### [About this exercise]
From the records below, set down exactly the lines starting with the line that contains "result (option pystr)" and going on through the line that contains "(stdin : list pystr) (w : world)". Nothing else is wanted.

**** Information ****

(** The call of [export_threads] the menu choice stands for. *)
Definition menu_export (R : runtime) (choice input_file : pystr) (w : world)
  : result (option pystr) * world :=
  if bool_decide (choice = lit "1") then export_threads R input_file None None w
  else if bool_decide (choice = lit "2")
       then export_threads R input_file (Some 5) None w
  else if bool_decide (choice = lit "3")
       then export_threads R input_file None (Some 100) w
  else export_threads R input_file None None w.

(** [main], where [args] is [sys.argv] after the name of the script, on
    a console that accepts every text and for a user who does not
    interrupt it: the exception that leaves it, if any, the lines of the
    standard input it leaves, and the file system.
    Inside the [try] block every [Exception] is caught and printed: the
    [EOFError] of the question for the menu choice, and whatever
    [export_threads] raises. *)
Definition main (S : shell) (R : runtime) (args : list pystr)
    (stdin : list pystr) (w : world)
  : option console_exn * list pystr * world :=
  let input_arg := head args in
  match find_json_file S input_arg stdin w with
  | (Raise e, stdin) => (Some (Uncaught e), stdin, w)
  | (Ok input_file, stdin) =>
      match input_file with
      | Some (c :: name) =>
          let input_file := c :: name in
          if path_exists input_file w then
            match stdin with
            | [] => press_enter [] w
            | line :: rest =>
                let choice := strip_by (is_space R) line in
                press_enter rest (menu_export R choice input_file w).2
            end
          else (Some (Uncaught OSError), stdin, w)
      | _ => press_enter stdin w
      end
  end.

(** A shell for the examples: ASCII lower case, a directory listing that
    is read off the files, and [int] for one decimal digit. *)
Definition ascii_lower (s : pystr) : pystr :=
  map (fun c => if (65 <=? c)%N && (c <=? 90)%N then (c + 32)%N else c) s.

Definition example_shell (listing : list pystr) : shell :=
  {| str_lower := ascii_lower;
     listdir := fun _ => listing;
     int_of_line := fun line =>
       match line with
       | [c] => if is_ascii_digit c then Some (Z.of_N c - 48) else None
       | _ => None
       end |}.

(** Seven threads without turns, for the menu. *)
Definition seven_threads : value :=
  VList (replicate 7 (VDict [(lit "title", VStr (lit "t"))])).
(** ** Properties of [sanitize_filename] *)

Section Sanitize.

Variable P : char -> Prop.

Lemma Forall_lstrip_by drop s : Forall P s -> Forall P (lstrip_by drop s).
Proof.
  induction 1 as [|c s Hc Hs IH]; simpl; [constructor|].
  destruct (drop c); [exact IH | by constructor].
Qed.

Lemma Forall_strip_by drop s : Forall P s -> Forall P (strip_by drop s).
Proof.
  intros H. unfold strip_by, rstrip_by.
  apply List.Forall_rev, Forall_lstrip_by, List.Forall_rev.
  by apply Forall_lstrip_by.
Qed.

Lemma Forall_sub_control s : Forall P s -> Forall P (sub_control s).
Proof.
  induction 1 as [|c s Hc Hs IH]; simpl; [constructor|].
  destruct (negb (is_control c)); [by constructor | exact IH].
Qed.

Lemma Forall_sub_underscores s :
  Forall P s -> Forall P (sub_underscores s).
Proof.
  induction 1 as [|c s Hc Hs IH]; simpl; [constructor|].
  destruct (N.eqb_spec c ch_underscore) as [->|_]; [|by constructor].
  destruct s as [|d s']; [by constructor|].
  destruct (d =? ch_underscore)%N; [exact IH | by constructor].
Qed.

****

### [Answer to the problem]
  : result (option pystr) * world :=
  if bool_decide (choice = lit "1") then export_threads R input_file None None w
  else if bool_decide (choice = lit "2")
       then export_threads R input_file (Some 5) None w
  else if bool_decide (choice = lit "3")
       then export_threads R input_file None (Some 100) w
  else export_threads R input_file None None w.

(** [main], where [args] is [sys.argv] after the name of the script, on
    a console that accepts every text and for a user who does not
    interrupt it: the exception that leaves it, if any, the lines of the
    standard input it leaves, and the file system.
    Inside the [try] block every [Exception] is caught and printed: the
    [EOFError] of the question for the menu choice, and whatever
    [export_threads] raises. *)
Definition main (S : shell) (R : runtime) (args : list pystr)
    (stdin : list pystr) (w : world)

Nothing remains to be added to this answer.